After you build a bipedal robot kit, like the Hitec Robonova-1 or Kondo KHR-2HV, it isn't long before you feel inspired to add modifications and features of your own. While making significant add-ons requires some skill and know-how, it is certainly within the reach of hobbyists and experimenters that are willing to apply themselves to the challenge, as we've seen by the recent flurry of robotic creativity that has sprung up on the Robosavvy forums.
An good example is the work done by "Hivemind" to dramatically improve and expand on the basic Robonova-1 robot design.
Starting off with the Robonova-1 kit, Hivemind added the ability to pickup and grasp items by installing a set of grippers designed by Matt Bauer, the creator of Rook's Pawn.
Turning his attention to the robots movement ability, he soon had the Robonova executing some really awesome forward flips (see link below).
The added weight of the grippers may have facilitated the flips, we're not sure. However, it looks like a stock Robonova may be capable of performing the same gymnastics with proper programming. Just make sure that you have a really soft landing pad prepared when you attempt it the first few times. We wouldn't want to have the S.P.C.R. (Society for the Prevention of Cruelty to Robots) knocking on your door.
Shifting back to mechanical design improvements, Hivemind came up with a five fingered, opposable thumb gripper design that looks surprisingly human - in a robotic kind of way. So far he's only built one prototype, so for the moment his robot sports the new five finger design on its right arm and the Bauer Independents gripper on its left.
We've had the pleasure of seeing his five finger gripper design in action, and would have posted about it earlier but ran into time constraints - there are never enough hours in the day, nor days in the week.
So, while we were struggling to find the time to write about the new gripper prototype, Hivemind was pressing right ahead. This time he decided to bless the Robonova with additional arm flexibility. After all, if it could pick up things, like a hammer, then it should be able to use them just like its human counterparts can. To accomplish this, he designed and fabricated brackets from aluminum that gave his robots arms several additional degrees of freedom.

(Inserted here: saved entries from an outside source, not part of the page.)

Lemma run_keeps t t0 evs : ∀ r frames,
  cache_ok r → holds r t (t0 + wuspControlReplayTTL) frames →
  Forall (fun ev => (∀ now, event_time ev = Some now → t0 ≤ now ≤ t0 + wuspControlReplayTTL) ∧ ev ≠ EAbort t) evs →
  (size (controlReplay r) + length evs ≤ wuspControlReplayMaxEntries)%nat →
  ∃ r' outs, run_events r evs = Ok (r', outs) ∧ cache_ok r' ∧ (∀ t', Execute t' ∈ outs → tKey t' ≠ tKey t) ∧
    holds r' t (t0 + wuspControlReplayTTL) (then_reply frames (reply_of t evs)).
Proof.
  induction evs as [|ev evs IH]; intros r frames Hok Hh Hall Hsz; cbn [run_events].
  { exists r, []. split_and!; [done|done|by intros ? ?%elem_of_nil|]. unfold then_reply. simpl. by destruct frames. }
  apply Forall_cons in Hall as [[Htime Hna] Hall]. cbn [length] in Hsz.
  destruct (event_keeps r t t0 frames Hok Hh ev Htime Hna ltac:(lia)) as (r1 & o1 & He & Hok1 & Hs1 & Ho1 & Hh1).
  rewrite He. cbn [mbind res_bind fst snd].
  destruct (IH r1 _ Hok1 Hh1 Hall ltac:(lia)) as (r2 & o2 & Hr & Hok2 & Ho2 & Hh2). rewrite Hr. cbn [mbind res_bind fst snd].
  exists r2, (o1 ++ o2). split_and!; [done|done| |].
  - intros t' [Hin|Hin]%elem_of_app; auto.
  - by rewrite reply_of_cons, <- then_reply_assoc.
Qed.
End Replay.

Rather than having us try to describe what that means to the robots flexibility and performance, just take a look at this video clip posted by Hivemind:
Of course, modifications like this might be too difficult or challenging for some experimenters, at least in the beginning. Everyone needs to proceed at their own pace and within their own abilities.
Nevertheless, work like this by Hivemind, Beermat, Matt Bauer, and many other robot builders is extremely inspiring and shows all of us what can be accomplished if we want to tackle the challenge. The great thing about the humanoid robot kits is that they provide a great platform for you to experiment with, add on to, modify, and expand to your heart's (or imagination's) content.